While the overall record looks bad, UCLA’s season hasn’t been a complete failure. The offense has produced admirably considering an overall lack of experience and some expected growing pains in Kelly’s first year, and losses to Group of Five teams are hard to swallow, Cincinnati and Fresno State boast top 10 defensive units. In fact, excluding Utah, UCLA has faced four of the nation’s top 25 defenses so far this season and have still managed to score an average of 22.8 points per game. As you’d expect from a Chip Kelly offense, UCLA can score…they just can’t stop anyone from doing the same.
In a season where half of UCLA’s opponents rank in the upper third of total defense, the Bruins are approaching rock bottom. Out of 129 teams, UCLA currently ranks 100th in total defense, allowing 5.57 yards per play and 28 opponent touchdowns. Their red zone defense clocks in at 111th nationally, allowing opponents to score 90.6% of the time from inside the 20, while their third down defense is an abysmal 122nd. Utah fans should be especially excited that. on top of all of this, the Bruins rush defense has allowed a whopping 1,349 yards on the season through 312 attempts, good for an average of 4.32 yards allowed per rush, placing them 101stnationally.

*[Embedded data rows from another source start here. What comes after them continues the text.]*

(* ===== verification/StoreThreads.v ===== *)
(** * Threads: conversation history, release and optimistic updates

    What a completion does to its conversation thread, and why a versioned
    [UpdateThread] never overwrites a concurrent change. *)

From S2P Require Import Prelude GoAny Completion Store StoreSpec StoreOps StoreSteps StoreSafety.
From Stdlib.Init Require Byte.
Local Open Scope string_scope.
Local Open Scope Z_scope.

Section threads.
Variable validate : gmap string any → bool.
Variable ts_le : Z → Z → bool.
Notation exec := (exec validate ts_le).
Notation after := (after validate ts_le).
Notation complete := (λ k now c db, CompleteRun (c_fail k) validate ts_le (c_commit k) now (c_ctx k) c db).

(** Some run of the thread is pending or running. *)
Definition thread_active (db : DB) (th tenant : string) : Prop :=
  ∃ id r, runs db !! id = Some r ∧ r_thread r = th ∧ r_tenant r = tenant ∧
          active (r_status r) = true.

Lemma others_active_true th tenant id id' r :
  String.eqb (r_thread r) th && String.eqb (r_tenant r) tenant && active (r_status r)
    && negb (String.eqb id' id) = true ↔
  r_thread r = th ∧ r_tenant r = tenant ∧ active (r_status r) = true ∧ id' ≠ id.
Proof.
  rewrite !andb_true_iff, negb_true_iff, !String.eqb_eq, String.eqb_neq. tauto.
Qed.

Lemma others_active_zero th tenant id m id' r :
  others_active th tenant id m = 0 → m !! id' = Some r →
  r_thread r = th → r_tenant r = tenant → active (r_status r) = true → id' = id.
Proof.
  unfold others_active, count_runs. intros H E Hth Ht Ha.
  rewrite <- Nat2Z.inj_0 in H. apply Nat2Z.inj, map_size_empty_iff in H.
  destruct (decide (id' = id)); [done|].
  exfalso. apply (map_empty_filter_1 _ _ H id' r E). simpl. by apply others_active_true.
Qed.

Lemma others_active_pos th tenant id m :
  others_active th tenant id m ≠ 0 →
  ∃ id' r, m !! id' = Some r ∧ r_thread r = th ∧ r_tenant r = tenant ∧ active (r_status r) = true.
Proof.
  unfold others_active, count_runs. intros H.
  match type of H with Z.of_nat (size ?f) ≠ 0 => destruct (map_choose f) as (id' & r & E) end.
  { intros He. apply H. by rewrite He, map_size_empty. }
  apply map_lookup_filter_Some in E as [E Hp]. apply others_active_true in Hp. naive_solver.
Qed.

Lemma released_docs now c n t :
  t_values (released_thread now c n t) = t_values t ∧
  t_version (released_thread now c n t) = t_version t.
Proof. unfold released_thread. by case_match. Qed.

Lemma merged_status now c t t1 : merged_thread validate now c t = Ok t1 → t_status t1 = t_status t.
Proof. unfold merged_thread. intros. by repeat case_match; simplify_eq. Qed.

Lemma release_status_not_busy c : release_status c ≠ ThreadStatusBusy.
Proof. unfold release_status. by case_match. Qed.

Lemma released_other now c n t :
  t_status t ≠ ThreadStatusBusy → t_status (released_thread now c n t) = t_status t.
Proof.
  intros H. unfold released_thread. rewrite (proj2 (String.eqb_neq _ _) H). by rewrite andb_false_r.
Qed.

(** Once the run itself is terminal, "no other active run" is "no active run". *)
Lemma released_busy now c meta r db t :
  TerminalRunStatus (CStatus c) = true → t_status t = ThreadStatusBusy →
  runs db !! CRunID c = Some (completed_run now c meta r) →
  let t' := released_thread now c (others_active (r_thread r) (r_tenant r) (CRunID c) (runs db)) t in
  (t_status t' = ThreadStatusBusy ↔ thread_active db (r_thread r) (r_tenant r)) ∧
  (t_status t' ≠ ThreadStatusBusy → t_status t' = release_status c).
Proof.
  intros Hterm Hb Er. simpl. unfold released_thread. rewrite Hb, String.eqb_refl, andb_true_r.
  destruct (Z.eqb_spec (others_active (r_thread r) (r_tenant r) (CRunID c) (runs db)) 0) as [E|E]; simpl.
  - split; [|done]. split; [intros Hx; by destruct (release_status_not_busy c)|].
    intros (id & r' & Er' & Hth & Ht & Ha). exfalso.
    pose proof (others_active_zero _ _ _ _ _ _ E Er' Hth Ht Ha) as ->.
    simplify_eq. by eapply active_not_terminal.
  - split; [|done]. split; [intros _|done]. by apply others_active_pos in E.
Qed.

(** What a durable completion does to its thread, all in the same
    transaction: the run's values are merged over the conversation's and the
    version advances by one (a trusted cancellation leaves the conversation
    alone); a busy thread is released exactly when none of its runs is still
    pending or running, and a thread that is not busy keeps its status. *)
Theorem completion_thread_effect k now c0 db :
  let db' := (complete k now c0 db).1 in
  db' ≠ db →
  ∃ r meta t t', let c := ResolveCompletion meta c0 in
    runs db !! CRunID c0 = Some r ∧ decode_meta (r_meta r) = Ok meta ∧
    threads db !! r_thread r = Some t ∧ threads db' !! r_thread r = Some t' ∧
    (match history_values c with
     | Some v => ∃ old, decode_meta (t_values t) = Ok old ∧ t_values t' = ColObj (v ∪ old) ∧
                        t_version t' = t_version t + 1
     | None => t_values t' = t_values t ∧ t_version t' = t_version t
     end) ∧
    (t_status t = ThreadStatusBusy →
       (t_status t' = ThreadStatusBusy ↔ thread_active db' (r_thread r) (r_tenant r)) ∧
       (t_status t' ≠ ThreadStatusBusy → t_status t' = release_status c)) ∧
    (t_status t ≠ ThreadStatusBusy → t_status t' = t_status t).
Proof.
  intros db' Hne.
  destruct (CompleteRun_cases (c_fail k) validate ts_le (c_commit k) now (c_ctx k) c0 db)
    as [[H1 _]|(res & H & Ha & _)]; [done|]. change (spec_complete validate ts_le now (c_ctx k) c0 db = Ok (res, db')) in H.
  clearbody db'.
  apply spec_complete_inv in H as (r & meta & t0 & t0' & Er & _ & Hm & -> & _ & _ & _ & Hs & Hr & _);
    [|done].
  pose proof (ResolveCompletion_fields meta c0) as (Hid & _).
  apply spec_apply_inv in Hs as (t & t1 & ks & Et & Ht & _ & Hme & _ & E).
  set (c := ResolveCompletion meta c0) in *.
  set (t' := released_thread now c (others_active (r_thread r) (r_tenant r) (CRunID c) (runs db')) t1).
  assert (Et' : threads db' !! r_thread r = Some t').
  { unfold t'. rewrite E. simpl. by rewrite lookup_insert_eq. }
  assert (Er' : runs db' !! CRunID c = Some (completed_run now c meta r)).
  { by rewrite Hr, Hid, lookup_insert_eq. }
  exists r, meta, t, t'. simpl. clear E Hr.
  destruct (released_docs now c (others_active (r_thread r) (r_tenant r) (CRunID c) (runs db')) t1)
    as [Hval Hver].
  pose proof (merged_status _ _ _ _ Hme) as Hst. apply CheckCompletion_applied in Ha as (Hterm & _).
  split_and!; try done.
  - fold t' in Hval, Hver. rewrite Hval, Hver. fold c. unfold merged_thread in Hme.
    destruct (history_values c) as [v|]; [|injection Hme as E1; by rewrite E1].
    destruct (decode_meta (t_values t)) as [old|]; [|done].
    destruct (validate (merge_values v old)); [|done]. injection Hme as E1. exists old. by rewrite <- E1.
  - intros Hb. apply (released_busy _ _ meta); [done|congruence|done].
  - intros Hb. unfold t'. rewrite released_other by congruence. done.
Qed.
(** ** Optimistic updates *)

(** The thread exists throughout the history and is never re-created. *)
Fixpoint thread_kept (th : string) (db : DB) (ks : list call) : Prop :=
  is_Some (threads db !! th) ∧
  match ks with [] => True | k :: ks => thread_kept th (exec k db) ks end.

Lemma thread_step_trans t1 t2 t3 : thread_step t1 t2 → thread_step t2 t3 → thread_step t1 t3.
Proof.
  intros (H1 & H2 & H3) (H4 & H5 & H6). split_and!; [congruence|lia|].
  intros E. destruct H3 as [<- <-]; [lia|]. apply H6. lia.
Qed.

Lemma exec_thread_step k db th t :
  threads db !! th = Some t → is_Some (threads (exec k db) !! th) →
  ∃ t', threads (exec k db) !! th = Some t' ∧ thread_step t t'.
Proof.
  intros Et. destruct (exec_changed validate ts_le k db) as [_ H].
  destruct H as [|th' t0 Hn _ _|th' t0 t' Et0 Hs _|th' t0 _ _ _]; intros [t1 Et1].
  - exists t. split; [done|apply thread_step_refl].
  - rewrite lookup_insert_ne by congruence. exists t. split; [done|apply thread_step_refl].
  - apply lookup_insert_Some in Et1 as [[-> ->]|[Hne E]].
    + simplify_eq. exists t1. by rewrite lookup_insert_eq.
    + rewrite lookup_insert_ne by done. exists t. split; [done|apply thread_step_refl].
  - apply lookup_delete_Some in Et1 as [Hne E]. rewrite lookup_delete_ne by done.
    exists t. split; [done|apply thread_step_refl].
Qed.

Lemma after_thread_step th db ks t :
  thread_kept th db ks → threads db !! th = Some t →
  ∃ t', threads (after db ks) !! th = Some t' ∧ thread_step t t'.
Proof.
  revert db t. induction ks as [|k ks IH]; intros db t Hk Et.
  { exists t. split; [done|apply thread_step_refl]. }
  destruct Hk as [_ Hk]. assert (is_Some (threads (exec k db) !! th)) as Hs by (by destruct ks, Hk).
  destruct (exec_thread_step k db th t Et Hs) as (t1 & Et1 & H1).
  destruct (IH (exec k db) t1 Hk Et1) as (t2 & Et2 & H2).
  exists t2. split; [done|]. by eapply thread_step_trans.
Qed.

(** A versioned [UpdateThread] never loses a concurrent update: if the
    thread was read at version [v] and, after any history of store calls
    (completions that merge values included) that keeps the thread, the write
    guarded by [v] succeeds, then the documents it merged its patch into are
    still the current ones, and the new version is [v + 1]. *)
Theorem versioned_update_not_lost k now th patch v t db ks db' v' :
  threads db !! th = Some t → t_version t = v → IfMatchVersion patch = Some v →
  thread_kept th db ks →
  UpdateThread_write (c_fail k) (c_commit k) now (c_ctx k) th patch t (after db ks) = (db', Ok v') →
  v' = v + 1 ∧
  ∃ cur new, threads (after db ks) !! th = Some cur ∧ threads db' !! th = Some new ∧
    t_values new = marshal_values (patch_map (PValues patch) (go_map (t_values cur))) ∧
    t_meta new = marshal_meta (patch_map (PMetadata patch) (go_map (t_meta cur))) ∧
    t_version new = v'.
Proof.
  intros Et Hv Hp Hk Hw. destruct (after_thread_step _ _ _ _ Hk Et) as (cur & Ec & _ & _ & Hstep).
  unfold UpdateThread_write, auto in Hw. destruct (c_fail k 0%nat); [done|].
  unfold update_thread_write in Hw. rewrite Ec, Hp in Hw.
  destruct (visible _ _); simpl in Hw; [|by destruct (c_commit k)].
  destruct (Z.eqb_spec (t_version cur) v) as [E|]; [|by destruct (c_commit k)].
  destruct (c_commit k); simplify_eq. destruct Hstep as [Hvals Hmeta]; [congruence|].
  split; [lia|]. exists cur. eexists. split; [done|]. simpl. rewrite lookup_insert_eq.
  split; [done|]. simpl. by rewrite Hvals, Hmeta.
Qed.
End threads.

(** * The store theorems on a concrete store
    A store with one thread and one run, and a short history (dispatch, a lost
    completion acknowledgement, a re-dispatch), on which the hypotheses of the
    history theorems hold.  *)

Local Open Scope string_scope.
Local Open Scope Z_scope.

Definition any_values : gmap string any → bool := λ _, true.

Definition demo_thread : thread_row :=
  mkThread "default" ThreadStatusBusy (ColObj {[ "topic" := AStr "weather" ]}) 1 0 ColNull 0.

It’s easy to look at UCLA’s defensive unit as a complete dumpster fire, but there are some good things happening in Pasadena. UCLA has only allowed five 4th down conversions on 12 attempts, good for 31st best in the nation. Even more threatening, the Bruins are a turnover machine, recovering seven fumbles on the season (tied 19th best nationally) and intercepting six passes (tied for 58th nationally). To top it all off, UCLA’s pass defense is commendable, allowing 134 completions on 223 attempts, 60th best nationally.
Leading the way for UCLA’s formidable secondary is sophomore cornerback, Darnay Holmes. As one of the better pass defenders in the PAC-12 South, Holmes has hands, speed and awareness comparable to a receiver but can lay out an opponent with dominating brute force, making him a dangerous threat to Utah’s passing game. Having forced two fumbles and recording one interception so far this season, Holmes is one to look out for in Friday’s matchup.
Up front, junior linebacker Keisean Lucier-South is a disruptive force, having racked up 9.5 tackles for loss and three sacks on the season while also accounting for one interception and two forced fumbles. At 6’4” and 235 lbs, Lucier-South is a physically imposing player and will surely cause problems for Utah’s backfield.
Joining Lucier-South at linebacker is fellow junior, Krys Barnes. Accounting for an additional seven tackles for loss and a sack, Barnes and Lucier-South together make a chaotic linebacking combo for opposing offenses. It should come as no surprise that Barnes is one of six players to have also recorded an interception in 2018, proving the Bruins defense will rely heavily on takeaways to stop Utah’s offense from moving.
On paper, the Utes have every advantage working with them, but as we all know, anything can happen in the PAC-12 and every week is a battle. UCLA’s week-by-week improvement has shown they’re still a force to be reckoned with. The Utes will still need to give it everything they have if they hope to make it out of the Rose Bowl smelling like…well, roses.